2D graphene-like materials, not only are interesting for their exotic transport behavior but also, hold promises for their mechanical robustness and many possibilities in miniaturization. As one material belonging to this category, InSe is not only a promising candidate for optoelectronic devices [1] but also has potential for ultrathin field effect transistor (FET) with high mobility transport [2]. Recent investigation [2] showed that exfoliated InSe FET device on PMMA substrate can yield field effect mobility as high as 1000 cm$^{2}$/Vs at room temperature.

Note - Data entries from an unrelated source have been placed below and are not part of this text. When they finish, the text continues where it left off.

(** ** Rotation *)
Section rotation.
Context `{Crypto} `{UUIDs} (ca : CA).
Implicit Types w : World.

Definition is_active (k : CAKey) : bool := bool_decide (cakey_State k = CAKeyStateActive).
Definition demoted_ids (l : list CAKey) : list uuid := cakey_ID <$> List.filter is_active l.

(** A change of key rows that only moves the keys of [ids] to retiring. *)
Record demotion (ids : list uuid) (f : CAKey → CAKey) : Prop := {
  demotion_key : ∀ k, cakey_ID (f k) = cakey_ID k ∧ cakey_Purpose (f k) = cakey_Purpose k ∧
    cakey_PublicKey (f k) = cakey_PublicKey k;
  demotion_state : ∀ k, f k = k ∨ cakey_ID k ∈ ids ∧ cakey_State (f k) = CAKeyStateRetiring
}.

Lemma demotion_id ids : demotion ids id.
Proof. split; [done|]. intros k. by left. Qed.

Lemma demotion_compose ids f g : demotion ids f → demotion ids g → demotion ids (λ k, g (f k)).
Proof.
  intros [Hf1 Hf2] [Hg1 Hg2]. split; intros k.
  - destruct (Hf1 k) as (? & ? & ?), (Hg1 (f k)) as (? & ? & ?). split_and!; congruence.
  - destruct (Hg2 (f k)) as [->|[Hin Hs]]; [apply Hf2|]. right. split; [|done].
    destruct (Hf1 k) as (<- & _). done.
Qed.

Lemma demotion_one ids id ret_at :
  id ∈ ids → demotion ids (λ k, if bool_decide (cakey_ID k = id)
    then cakey_with_state CAKeyStateRetiring (ret_at k) k else k).
Proof.
  intros Hin. split; intros k; case_bool_decide; simpl; try done; [|by left].
  right. by subst.
Qed.

Lemma demote_run l w r w' :
  foldM (λ _ k,
      if negb (is_active k) then ret ()
      else wrap "ca: set key to retiring" (UpdateCAKeyState (cakey_ID k) CAKeyStateRetiring) ;;
           ret ()) () l w = (r, w') →
  w_uuid w' = w_uuid w ∧ w_signers w' = w_signers w ∧
  audit_events (w_db w') = audit_events (w_db w) ∧
  ∃ f, demotion (demoted_ids l) f ∧ ca_keys (w_db w') = List.map f (ca_keys (w_db w)) ∧
    (r = Ok () → ∀ k, cakey_ID k ∈ demoted_ids l → cakey_State (f k) = CAKeyStateRetiring).
Proof.
  unfold demoted_ids. revert w. induction l as [|k l IH]; intros w; simpl.
  { intros [= <- <-]. split_and!; [done..|]. exists id. split; [apply demotion_id|].
    split; [by rewrite List.map_id|]. by intros _ k ?%elem_of_nil. }
  unfold bind at 1. destruct (is_active k) eqn:Ea; simpl; [|by apply IH].
  unfold bind at 1, wrap.
  destruct (UpdateCAKeyState (cakey_ID k) CAKeyStateRetiring w) as [[k'|e] w1] eqn:Eu;
    apply UpdateCAKeyState_run in Eu as (Hu & Hs & Hau & Hr).
  - destruct Hr as (k0 & ret_at & _ & Hid & _ & _ & _ & Hks). cbn [ret].
    intros (Hu2 & Hs2 & Hau2 & f & Hf & Hks2 & Hall)%IH.
    split_and!; [congruence..|].
    assert (demotion (cakey_ID k :: (cakey_ID <$> List.filter is_active l)) f) as Hf'.
    { destruct Hf as [H1 H2]. split; [done|]. intros x. destruct (H2 x) as [|[]]; [by left|].
      right. split; [by right|done]. }
    eexists. split; [eapply demotion_compose; [apply (demotion_one _ (cakey_ID k)); by left|exact Hf']|].
    split; [rewrite Hks2, Hks, List.map_map; reflexivity|].
    intros Hok x [Hx|Hx]%elem_of_cons.
    + rewrite (bool_decide_true (cakey_ID x = cakey_ID k)) by done.
      destruct (demotion_state _ _ Hf (cakey_with_state CAKeyStateRetiring (ret_at x) x))
        as [->|[_ ->]]; done.
    + apply (Hall Hok). destruct (bool_decide _); done.
  - intros [= <- <-]. split_and!; [done..|]. destruct Hr as [Hks|(ret_at & Hks)].
    + exists id. split; [apply demotion_id|]. split; [by rewrite List.map_id|done].
    + eexists. split; [apply (demotion_one _ (cakey_ID k)); by left|]. split; [exact Hks|done].
Qed.

(** What every run of [Rotate] leaves, failures included. *)
Lemma Rotate_run purpose w r w' :
  selfManaged ca = false → ca_inv ca w → Rotate ca purpose w = (r, w') →
  ca_inv ca w' ∧
  match r with
  | Ok k => cakey_State k = CAKeyStateActive ∧ cakey_Purpose k = purpose ∧
      k ∈ ca_keys (w_db w') ∧ w_signers w' !! purpose = None ∧
      ∃ f, demotion (demoted_ids (bundle_keys (w_db w) purpose)) f ∧
        ca_keys (w_db w') = List.map f (ca_keys (w_db w)) ++ [k] ∧
        ∀ x, x ∈ ca_keys (w_db w) → cakey_Purpose x = purpose →
          cakey_State x = CAKeyStateActive → cakey_State (f x) = CAKeyStateRetiring
  | Err _ => True
  end.
Proof.
  intros Hm Hinv. unfold Rotate. rewrite Hm. unfold bind at 1.
  destruct (ListActiveCAKeys purpose w) as [[previous|e] w1] eqn:El; cycle 1.
  { intros [= <- <-]. split; [|done]. unfold ListActiveCAKeys, queryAll, sql_select, stmt in El.
    destruct (w_faults w) as [|[] fs]; by simplify_eq. }
  apply sql_select_Ok in El as (fs & -> & ->).
  assert (ca_inv ca (set_faults fs w)) as Hinv1 by done.
  unfold bind at 1. destruct (createKey ca purpose EventKeyRotated _) as [[k|e] w2] eqn:Ec;
    pose proof (createKey_inv _ _ _ _ _ _ Hm Hinv1 Ec) as Hinv2; cycle 1.
  { by intros [= <- <-]. }
  apply createKey_run in Ec as (_ & Hks & Hu & Hid & Hst & Hp & Hsg & _); [|done].
  simpl in Hks, Hu, Hid, Hsg. unfold bind at 1.
  destruct (foldM _ () (bundle_keys (w_db w) purpose) w2) as [r3 w3] eqn:Ef.
  apply demote_run in Ef as (Hu3 & Hs3 & _ & f & Hf & Hks3 & Hall).
  assert (∀ x, x ∈ ca_keys (w_db w2) → cakey_ID x ∈ demoted_ids (bundle_keys (w_db w) purpose) →
    x ∈ ca_keys (w_db w) ∧ cakey_Purpose x = purpose ∧ cakey_State x = CAKeyStateActive) as Hdem.
  { intros x Hx (y & Hid' & [Hy Hya]%filter_bool_In)%list_elem_of_fmap.
    apply bundle_keys_elem in Hy as (Hy & Hyp & _). unfold is_active in Hya. bool_to_prop.
    destruct Hinv2 as [Hwf2 _].
    assert (x = y) as ->; [|done]. eapply key_id_inj; [exact Hwf2|done| |done].
    rewrite Hks. apply elem_of_app. by left. }
  assert (f k = k) as Hfk.
  { destruct (demotion_state _ _ Hf k) as [|[Hin _]]; [done|]. exfalso.
    apply Hdem in Hin as (Hin & _); [|rewrite Hks; apply elem_of_app; right; by left].
    destruct Hinv as [[_ Hdr] _]. apply (drawn_fresh _ _ (Hdr k Hin) Hid). }
  assert (ca_inv ca w3 ∧ w_signers w3 !! purpose = None) as [Hinv3 Hnone].
  { split; [|by rewrite Hs3, Hsg, lookup_delete_eq]. destruct Hinv2 as [Hwf2 Hc2]. split.
    - unfold keys_wf. rewrite Hks3, Hu3. apply keys_ok_map; [|done]. intros x. apply Hf.
    - intros p s. rewrite Hs3. intros Hps. assert (p ≠ purpose) as Hne.
      { intros ->. by rewrite Hsg, lookup_delete_eq in Hps. }
      eapply signs_for_mono; [|by apply Hc2]. intros x Hx Hxp _. rewrite Hks3.
      apply list_elem_of_fmap. exists x. split; [|done].
      destruct (demotion_state _ _ Hf x) as [->|[Hin _]]; [done|].
      apply Hdem in Hin as (_ & ? & _); [congruence|done]. }
  destruct r3 as [[]|e]; [|by intros [= <- <-]]. unfold bind.
  destruct (invalidateSigner ca purpose w3) as [r4 w4] eqn:Ei.
  apply invalidateSigner_run in Ei as (-> & Hdb4 & Hu4 & Hs4). rewrite Hm in Hs4.
  intros [= <- <-]. split.
  { destruct Hinv3 as [Hwf3 Hc3]. split; [unfold keys_wf; by rewrite Hdb4, Hu4|].
    intros p s. rewrite Hs4, Hdb4. intros [_ Hps]%lookup_delete_Some. by apply Hc3. }
  rewrite Hdb4, Hks3, Hks, List.map_app, Hs4. simpl. rewrite Hfk.
  split_and!; try done.
  - apply elem_of_app. right. by left.
  - apply lookup_delete_eq.
  - exists f. split_and!; [done..|]. intros x Hx Hxp Hxs. apply (Hall eq_refl).
    apply list_elem_of_fmap. exists x. split; [done|]. apply filter_bool_In.
    unfold is_active. rewrite bool_decide_eq_true. split; [|done].
    apply bundle_keys_elem. split_and!; [done..|]. by rewrite Hxs.
Qed.

Lemma RetireKey_run id w u w' :
  selfManaged ca = false → ca_inv ca w → RetireKey ca id w = (Ok u, w') →
  ca_inv ca w' ∧ ∃ k, k ∈ ca_keys (w_db w) ∧ cakey_ID k = id ∧
    (∀ k', k' ∈ ca_keys (w_db w') → cakey_ID k' = id → cakey_State k' = CAKeyStateRetired) ∧
    (∀ k', k' ∈ ca_keys (w_db w) → cakey_ID k' ≠ id → k' ∈ ca_keys (w_db w')) ∧
    w_signers w' !! cakey_Purpose k = None.
Proof.
  intros Hm [Hwf Hc]. unfold RetireKey. intros Hr. run_step. run_step.
  match goal with Hu : UpdateCAKeyState _ _ _ = _ |- _ =>
    apply UpdateCAKeyState_run in Hu as (Hu & Hs & _ & k0 & ret_at & Hin & Hid & -> & _ & _ & Hks) end.
  match goal with Ha : AppendAuditEvent _ _ = _ |- _ =>
    apply AppendAuditEvent_run in Ha as (Hk2 & Hu2 & Hs2) end.
  match goal with Hi : invalidateSigner _ _ _ = _ |- _ =>
    apply invalidateSigner_run in Hi as (_ & Hdb3 & Hu3 & Hs3) end.
  rewrite Hm in Hs3. simpl in Hs3.
  assert (ca_keys (w_db w') = List.map (λ k, if bool_decide (cakey_ID k = id)
    then cakey_with_state CAKeyStateRetired (ret_at k) k else k) (ca_keys (w_db w))) as Hall
    by congruence.
  assert (w_signers w' = delete (cakey_Purpose k0) (w_signers w)) as Hsg by congruence.
  assert (∀ k', k' ∈ ca_keys (w_db w) → cakey_ID k' ≠ id → k' ∈ ca_keys (w_db w')) as Hkeep.
  { intros k' Hk' Hne. rewrite Hall. apply list_elem_of_fmap. exists k'.
    by rewrite bool_decide_false. }
  split.
  - split.
    + unfold keys_wf. rewrite Hall. replace (w_uuid w') with (w_uuid w) by congruence.
      apply keys_ok_map; [|done]. intros k. by destruct (bool_decide _).
    + intros p s. rewrite Hsg. intros [Hne Hps]%lookup_delete_Some.
      eapply signs_for_mono; [|by apply Hc]. intros k Hk Hp _. apply Hkeep; [done|].
      intros Heq. rewrite <-Hid in Heq. eapply key_id_inj in Heq; [|done..]. congruence.
  - exists k0. split_and!; [done..| |done|by rewrite Hsg, lookup_delete_eq].
    intros k'. rewrite Hall. intros (k & -> & Hk)%list_elem_of_fmap.
    destruct (bool_decide (cakey_ID k = id)) eqn:E; [done|]. bool_to_prop. done.
Qed.
End rotation.

(** ** The life of a CA process

    Steps of one managed process: issuances, bootstrap, rotations,
    retirements, the clock and the failure schedule. A retirement step is one
    that succeeded or did not touch the row; the remaining case is
    [retire_key_audit_failure_keeps_signer]. *)
Section life.
Context `{Crypto} `{UUIDs} (ca : CA).
Implicit Types w : World.

Inductive ca_step : World → World → Prop :=
| step_issue rt req ref w : ca_step w (Issue ca rt req ref w).2
| step_ensure w : ca_step w (EnsureCAKeys ca w).2
| step_rotate purpose w : ca_step w (Rotate ca purpose w).2
| step_retire id w : is_ok (RetireKey ca id w).1 = true → ca_step w (RetireKey ca id w).2
| step_time now ticks w : ca_step w (set_clock now ticks w)
| step_faults fs w : ca_step w (set_faults fs w).

Lemma keys_ok_le ks n m : (n ≤ m)%N → keys_ok ks n → keys_ok ks m.
Proof.
  intros Hle [Hd Hdr]. split; [done|]. intros k Hk. destruct (Hdr k Hk) as (i & ? & ?).
  exists i. split; [lia|done].
Qed.

Lemma Issue_inv rt req ref w : ca_inv ca w → ca_inv ca (Issue ca rt req ref w).2.
Proof.
  intros [Hwf Hc]. pose proof (Issue_uuid ca rt req ref w _ _ (surjective_pairing _)) as Hks.
  unfold Issue in *. unfold bind at 1 in Hks; unfold bind at 1.
  destruct (validate_now ca rt req w) as [r1 w1] eqn:Ev.
  apply validate_now_run in Ev as (_ & Hdb & Hu & Hs & _).
  assert (ca_inv ca w1) as Hinv1.
  { unfold ca_inv, keys_wf, cache_ok. by rewrite Hdb, Hu, Hs. }
  destruct r1 as [[]|e]; [|done]. unfold bind at 1 in Hks; unfold bind at 1.
  destruct (activeSigner ca (CertType req) w1) as [r2 w2] eqn:Es.
  pose proof (activeSigner_run _ _ _ _ _ Es) as (Hdb2 & Hu2 & _).
  apply activeSigner_cache in Es as [Hc2 _]; [|apply Hinv1].
  destruct r2 as [s|e].
  2: { split; [|done]. unfold keys_wf. simpl. rewrite Hdb2, Hu2. apply Hinv1. }
  simpl in *. match goal with |- ca_inv ca (?m w2).2 => assert (Frames m) as Hf by apply _ end.
  destruct (Hf w2) as [Hsg Hu3]. destruct Hinv1 as [Hwf1 _]. split.
  - unfold keys_wf. rewrite Hks. eapply keys_ok_le; [|exact Hwf]. etrans; [|exact Hu3]. lia.
  - intros p s'. rewrite Hsg. intros Hp. eapply signs_for_mono; [|by apply Hc2].
    intros k Hk _ _. rewrite Hks, <-Hdb, <-Hdb2. done.
Qed.

Lemma EnsureCAKeys_inv w : ca_inv ca w → ca_inv ca (EnsureCAKeys ca w).2.
Proof.
  intros Hinv. unfold EnsureCAKeys. destruct (selfManaged ca) eqn:Hm; [done|].
  generalize (@eq_refl (list string) [CertTypeUser; CertTypeHost]).
  generalize [CertTypeUser; CertTypeHost] at 1 3. intros l _. revert w Hinv.
  induction l as [|p l IH]; intros w Hinv; simpl; [done|].
  unfold bind at 1. unfold ensure_key at 1. unfold bind at 1.
  destruct (ListActiveCAKeys p w) as [[keys|e] w1] eqn:El; cycle 1.
  { unfold ListActiveCAKeys, queryAll, sql_select, stmt in El.
    destruct (w_faults w) as [|[] fs]; by simplify_eq. }
  apply sql_select_Ok in El as (fs & -> & ->).
  destruct (bundle_keys (w_db w) p); simpl; [|by apply IH].
  unfold bind. destruct (createKey ca p EventKeyCreated (set_faults fs w)) as [r w2] eqn:Ec.
  apply createKey_inv in Ec; [|done..]. destruct r; simpl; [by apply IH|done].
Qed.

In this work, various substrates such as PMMA, bare SiO2, passivated SiO2, and Si3N4 were used to fabricate InSe FET devices. Through back gating and Hall measurement, the devices' field effect mobility and intrinsic Hall mobility were extracted at various temperatures to study the dielectric effect on the material's intrinsic transport behavior. Overall trend of the devices' mobility was found to increase as the temperature is reduced due to reduced phonon scattering. The sample's field effect and Hall mobilities over the range of 77-300K fall in the range of 0.5-2.0 $\times$ 10$^{3}$ cm$^{2}$/Vs, better than the transition metal-dichalcogenides.\\[4pt] [1] Tamalampudi, S. R. \textit{et al}. \textit{Nano Lett.} \textbf{14,} 2800--2806 (2014).\\[0pt] [2] Feng, W. \textit{et al}, P. DOI:10.1002/adma.201402427. \textit{Adv. Mater.} (2014).